Activity
In the data that follows, find the line with "ZPush ZIPLIST_TAIL (decimal"; transcribe it, every later line up to the one with "(** A block", and that line as well, exactly and with no others.
··· Data shown ···
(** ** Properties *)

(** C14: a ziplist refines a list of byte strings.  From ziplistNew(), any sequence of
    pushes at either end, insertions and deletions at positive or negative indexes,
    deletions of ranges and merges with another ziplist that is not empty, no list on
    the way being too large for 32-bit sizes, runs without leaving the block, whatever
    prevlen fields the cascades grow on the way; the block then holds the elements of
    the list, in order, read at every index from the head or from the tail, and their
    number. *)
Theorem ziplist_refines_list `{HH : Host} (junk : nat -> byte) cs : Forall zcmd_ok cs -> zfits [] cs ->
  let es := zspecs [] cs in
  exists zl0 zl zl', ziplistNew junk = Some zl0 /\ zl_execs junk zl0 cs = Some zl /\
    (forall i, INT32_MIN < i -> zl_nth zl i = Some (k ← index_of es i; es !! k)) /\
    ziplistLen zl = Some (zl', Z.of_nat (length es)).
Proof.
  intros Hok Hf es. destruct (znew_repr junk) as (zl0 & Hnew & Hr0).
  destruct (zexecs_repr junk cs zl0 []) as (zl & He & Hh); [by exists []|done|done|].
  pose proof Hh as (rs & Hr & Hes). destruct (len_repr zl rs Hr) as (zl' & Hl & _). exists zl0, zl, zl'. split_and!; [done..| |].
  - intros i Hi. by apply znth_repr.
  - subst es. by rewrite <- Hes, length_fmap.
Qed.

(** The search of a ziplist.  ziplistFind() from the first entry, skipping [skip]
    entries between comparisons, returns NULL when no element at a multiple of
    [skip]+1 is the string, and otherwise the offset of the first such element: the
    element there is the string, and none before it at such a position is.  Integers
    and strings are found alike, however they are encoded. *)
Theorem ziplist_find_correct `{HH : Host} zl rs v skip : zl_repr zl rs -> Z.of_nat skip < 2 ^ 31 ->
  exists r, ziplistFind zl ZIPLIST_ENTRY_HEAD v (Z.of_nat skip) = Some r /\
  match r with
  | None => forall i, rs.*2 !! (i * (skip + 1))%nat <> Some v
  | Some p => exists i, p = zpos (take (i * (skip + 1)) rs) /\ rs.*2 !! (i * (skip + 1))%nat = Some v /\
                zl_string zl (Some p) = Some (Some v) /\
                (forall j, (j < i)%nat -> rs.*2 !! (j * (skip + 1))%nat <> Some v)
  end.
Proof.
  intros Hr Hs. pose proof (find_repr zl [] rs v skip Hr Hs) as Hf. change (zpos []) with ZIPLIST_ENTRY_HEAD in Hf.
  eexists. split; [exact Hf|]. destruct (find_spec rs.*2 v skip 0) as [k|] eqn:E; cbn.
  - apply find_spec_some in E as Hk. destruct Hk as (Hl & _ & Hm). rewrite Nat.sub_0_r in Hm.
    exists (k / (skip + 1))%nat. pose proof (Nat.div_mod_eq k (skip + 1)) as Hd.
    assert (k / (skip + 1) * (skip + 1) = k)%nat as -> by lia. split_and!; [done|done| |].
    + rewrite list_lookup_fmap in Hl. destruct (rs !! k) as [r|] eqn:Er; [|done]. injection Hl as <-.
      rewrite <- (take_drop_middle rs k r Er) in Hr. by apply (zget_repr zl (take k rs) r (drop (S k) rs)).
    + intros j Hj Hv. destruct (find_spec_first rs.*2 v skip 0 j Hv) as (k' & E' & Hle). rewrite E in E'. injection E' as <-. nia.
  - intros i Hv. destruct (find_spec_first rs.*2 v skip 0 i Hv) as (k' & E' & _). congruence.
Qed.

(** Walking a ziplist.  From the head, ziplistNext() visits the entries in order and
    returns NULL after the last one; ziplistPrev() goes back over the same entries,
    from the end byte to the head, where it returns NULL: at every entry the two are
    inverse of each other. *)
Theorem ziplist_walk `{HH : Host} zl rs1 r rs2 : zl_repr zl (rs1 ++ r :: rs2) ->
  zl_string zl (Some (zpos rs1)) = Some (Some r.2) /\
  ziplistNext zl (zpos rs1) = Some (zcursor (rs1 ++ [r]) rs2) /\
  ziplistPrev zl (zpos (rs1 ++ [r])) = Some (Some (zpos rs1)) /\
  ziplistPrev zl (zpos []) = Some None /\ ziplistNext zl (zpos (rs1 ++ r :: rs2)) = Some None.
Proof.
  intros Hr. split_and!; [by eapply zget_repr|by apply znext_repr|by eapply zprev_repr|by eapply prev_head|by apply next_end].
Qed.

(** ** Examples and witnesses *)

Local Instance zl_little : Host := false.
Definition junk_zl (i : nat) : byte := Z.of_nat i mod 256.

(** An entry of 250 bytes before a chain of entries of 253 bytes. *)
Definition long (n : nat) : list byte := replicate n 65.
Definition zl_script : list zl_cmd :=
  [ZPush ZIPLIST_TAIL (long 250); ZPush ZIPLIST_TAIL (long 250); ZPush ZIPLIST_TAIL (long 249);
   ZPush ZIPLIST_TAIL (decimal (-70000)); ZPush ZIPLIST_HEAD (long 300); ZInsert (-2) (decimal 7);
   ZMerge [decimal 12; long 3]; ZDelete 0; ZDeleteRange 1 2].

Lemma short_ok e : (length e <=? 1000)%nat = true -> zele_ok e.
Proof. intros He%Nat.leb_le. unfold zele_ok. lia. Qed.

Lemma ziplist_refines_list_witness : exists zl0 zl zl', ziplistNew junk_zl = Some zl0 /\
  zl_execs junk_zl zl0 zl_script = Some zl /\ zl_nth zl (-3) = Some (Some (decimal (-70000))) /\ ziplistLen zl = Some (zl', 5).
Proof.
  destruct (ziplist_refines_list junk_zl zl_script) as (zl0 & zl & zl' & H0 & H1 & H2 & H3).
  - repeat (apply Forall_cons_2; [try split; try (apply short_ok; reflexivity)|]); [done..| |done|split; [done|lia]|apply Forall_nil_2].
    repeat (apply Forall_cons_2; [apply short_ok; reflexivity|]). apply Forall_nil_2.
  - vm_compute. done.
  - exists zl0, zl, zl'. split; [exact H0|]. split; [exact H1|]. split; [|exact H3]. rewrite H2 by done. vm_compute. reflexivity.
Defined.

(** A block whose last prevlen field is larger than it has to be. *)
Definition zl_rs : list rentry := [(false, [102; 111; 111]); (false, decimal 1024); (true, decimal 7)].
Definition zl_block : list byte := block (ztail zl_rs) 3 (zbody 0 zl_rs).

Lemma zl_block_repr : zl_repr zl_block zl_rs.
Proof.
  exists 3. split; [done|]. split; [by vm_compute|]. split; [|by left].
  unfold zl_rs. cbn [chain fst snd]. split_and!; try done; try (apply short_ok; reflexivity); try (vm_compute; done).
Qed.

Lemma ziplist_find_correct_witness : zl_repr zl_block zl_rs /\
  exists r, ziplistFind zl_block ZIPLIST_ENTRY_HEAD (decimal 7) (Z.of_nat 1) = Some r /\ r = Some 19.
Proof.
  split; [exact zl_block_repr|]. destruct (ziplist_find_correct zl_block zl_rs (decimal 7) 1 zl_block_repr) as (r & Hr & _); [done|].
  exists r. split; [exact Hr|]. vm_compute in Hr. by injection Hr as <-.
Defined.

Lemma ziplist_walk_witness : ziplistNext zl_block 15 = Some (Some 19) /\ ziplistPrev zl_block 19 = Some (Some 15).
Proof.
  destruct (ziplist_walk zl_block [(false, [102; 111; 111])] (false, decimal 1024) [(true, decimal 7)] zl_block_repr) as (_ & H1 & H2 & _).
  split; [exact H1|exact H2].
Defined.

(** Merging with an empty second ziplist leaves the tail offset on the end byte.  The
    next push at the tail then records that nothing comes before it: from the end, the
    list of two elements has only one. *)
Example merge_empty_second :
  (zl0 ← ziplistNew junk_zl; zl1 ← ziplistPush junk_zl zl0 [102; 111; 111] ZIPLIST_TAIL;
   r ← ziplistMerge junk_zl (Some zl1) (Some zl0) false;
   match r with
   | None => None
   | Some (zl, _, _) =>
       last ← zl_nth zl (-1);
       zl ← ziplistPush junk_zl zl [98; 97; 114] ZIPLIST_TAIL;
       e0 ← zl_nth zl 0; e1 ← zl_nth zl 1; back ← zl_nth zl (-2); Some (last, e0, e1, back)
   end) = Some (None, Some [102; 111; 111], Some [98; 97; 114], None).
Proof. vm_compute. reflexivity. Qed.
···
Task response
   ZPush ZIPLIST_TAIL (decimal (-70000)); ZPush ZIPLIST_HEAD (long 300); ZInsert (-2) (decimal 7);
   ZMerge [decimal 12; long 3]; ZDelete 0; ZDeleteRange 1 2].

Lemma short_ok e : (length e <=? 1000)%nat = true -> zele_ok e.
Proof. intros He%Nat.leb_le. unfold zele_ok. lia. Qed.

Lemma ziplist_refines_list_witness : exists zl0 zl zl', ziplistNew junk_zl = Some zl0 /\
  zl_execs junk_zl zl0 zl_script = Some zl /\ zl_nth zl (-3) = Some (Some (decimal (-70000))) /\ ziplistLen zl = Some (zl', 5).
Proof.
  destruct (ziplist_refines_list junk_zl zl_script) as (zl0 & zl & zl' & H0 & H1 & H2 & H3).
  - repeat (apply Forall_cons_2; [try split; try (apply short_ok; reflexivity)|]); [done..| |done|split; [done|lia]|apply Forall_nil_2].
    repeat (apply Forall_cons_2; [apply short_ok; reflexivity|]). apply Forall_nil_2.
  - vm_compute. done.
  - exists zl0, zl, zl'. split; [exact H0|]. split; [exact H1|]. split; [|exact H3]. rewrite H2 by done. vm_compute. reflexivity.
Defined.

(** A block whose last prevlen field is larger than it has to be. *)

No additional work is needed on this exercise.